Supplied data:
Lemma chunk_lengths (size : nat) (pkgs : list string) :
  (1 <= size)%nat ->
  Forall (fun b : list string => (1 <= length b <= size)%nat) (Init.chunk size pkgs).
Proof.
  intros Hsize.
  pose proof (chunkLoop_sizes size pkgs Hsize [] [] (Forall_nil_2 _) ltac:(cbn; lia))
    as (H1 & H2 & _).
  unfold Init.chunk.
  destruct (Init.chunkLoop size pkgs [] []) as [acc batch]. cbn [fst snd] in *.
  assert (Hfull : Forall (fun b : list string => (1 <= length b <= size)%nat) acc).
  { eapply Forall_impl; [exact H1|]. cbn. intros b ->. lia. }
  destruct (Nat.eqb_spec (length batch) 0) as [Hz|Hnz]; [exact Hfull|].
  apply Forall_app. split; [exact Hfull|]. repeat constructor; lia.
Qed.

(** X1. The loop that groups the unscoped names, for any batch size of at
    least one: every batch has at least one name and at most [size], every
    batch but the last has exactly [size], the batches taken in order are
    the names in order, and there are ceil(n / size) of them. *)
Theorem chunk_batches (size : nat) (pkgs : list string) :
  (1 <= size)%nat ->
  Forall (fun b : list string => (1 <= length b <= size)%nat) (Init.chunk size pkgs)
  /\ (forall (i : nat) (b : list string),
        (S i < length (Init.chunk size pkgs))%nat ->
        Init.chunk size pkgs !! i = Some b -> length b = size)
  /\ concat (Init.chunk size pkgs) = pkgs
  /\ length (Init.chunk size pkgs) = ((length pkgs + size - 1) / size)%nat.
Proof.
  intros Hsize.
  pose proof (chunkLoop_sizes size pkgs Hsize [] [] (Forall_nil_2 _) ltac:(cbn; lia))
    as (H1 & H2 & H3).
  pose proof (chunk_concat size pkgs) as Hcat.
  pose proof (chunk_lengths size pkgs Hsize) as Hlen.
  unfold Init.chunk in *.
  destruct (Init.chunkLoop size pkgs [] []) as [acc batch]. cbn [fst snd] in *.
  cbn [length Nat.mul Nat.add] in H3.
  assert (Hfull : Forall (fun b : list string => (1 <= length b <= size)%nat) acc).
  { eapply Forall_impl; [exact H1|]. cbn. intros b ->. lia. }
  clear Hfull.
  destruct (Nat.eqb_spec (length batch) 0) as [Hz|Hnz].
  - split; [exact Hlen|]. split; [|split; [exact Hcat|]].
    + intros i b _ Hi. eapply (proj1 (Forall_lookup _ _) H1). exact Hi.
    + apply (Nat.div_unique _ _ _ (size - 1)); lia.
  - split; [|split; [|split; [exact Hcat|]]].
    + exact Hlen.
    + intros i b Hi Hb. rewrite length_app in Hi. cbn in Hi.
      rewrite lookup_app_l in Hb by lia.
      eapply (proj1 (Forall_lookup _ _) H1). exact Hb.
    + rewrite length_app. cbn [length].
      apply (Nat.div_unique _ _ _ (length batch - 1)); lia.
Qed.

Task goal: A word-for-word copy of all the material is the required answer.

Expected answer:
Lemma chunk_lengths (size : nat) (pkgs : list string) :
  (1 <= size)%nat ->
  Forall (fun b : list string => (1 <= length b <= size)%nat) (Init.chunk size pkgs).
Proof.
  intros Hsize.
  pose proof (chunkLoop_sizes size pkgs Hsize [] [] (Forall_nil_2 _) ltac:(cbn; lia))
    as (H1 & H2 & _).
  unfold Init.chunk.
  destruct (Init.chunkLoop size pkgs [] []) as [acc batch]. cbn [fst snd] in *.
  assert (Hfull : Forall (fun b : list string => (1 <= length b <= size)%nat) acc).
  { eapply Forall_impl; [exact H1|]. cbn. intros b ->. lia. }
  destruct (Nat.eqb_spec (length batch) 0) as [Hz|Hnz]; [exact Hfull|].
  apply Forall_app. split; [exact Hfull|]. repeat constructor; lia.
Qed.

(** X1. The loop that groups the unscoped names, for any batch size of at
    least one: every batch has at least one name and at most [size], every
    batch but the last has exactly [size], the batches taken in order are
    the names in order, and there are ceil(n / size) of them. *)
Theorem chunk_batches (size : nat) (pkgs : list string) :
  (1 <= size)%nat ->
  Forall (fun b : list string => (1 <= length b <= size)%nat) (Init.chunk size pkgs)
  /\ (forall (i : nat) (b : list string),
        (S i < length (Init.chunk size pkgs))%nat ->
        Init.chunk size pkgs !! i = Some b -> length b = size)
  /\ concat (Init.chunk size pkgs) = pkgs
  /\ length (Init.chunk size pkgs) = ((length pkgs + size - 1) / size)%nat.
Proof.
  intros Hsize.
  pose proof (chunkLoop_sizes size pkgs Hsize [] [] (Forall_nil_2 _) ltac:(cbn; lia))
    as (H1 & H2 & H3).
  pose proof (chunk_concat size pkgs) as Hcat.
  pose proof (chunk_lengths size pkgs Hsize) as Hlen.
  unfold Init.chunk in *.
  destruct (Init.chunkLoop size pkgs [] []) as [acc batch]. cbn [fst snd] in *.
  cbn [length Nat.mul Nat.add] in H3.
  assert (Hfull : Forall (fun b : list string => (1 <= length b <= size)%nat) acc).
  { eapply Forall_impl; [exact H1|]. cbn. intros b ->. lia. }
  clear Hfull.
  destruct (Nat.eqb_spec (length batch) 0) as [Hz|Hnz].
  - split; [exact Hlen|]. split; [|split; [exact Hcat|]].
    + intros i b _ Hi. eapply (proj1 (Forall_lookup _ _) H1). exact Hi.
    + apply (Nat.div_unique _ _ _ (size - 1)); lia.
  - split; [|split; [|split; [exact Hcat|]]].
    + exact Hlen.
    + intros i b Hi Hb. rewrite length_app in Hi. cbn in Hi.
      rewrite lookup_app_l in Hb by lia.
      eapply (proj1 (Forall_lookup _ _) H1). exact Hb.
    + rewrite length_app. cbn [length].
      apply (Nat.div_unique _ _ _ (length batch - 1)); lia.
Qed.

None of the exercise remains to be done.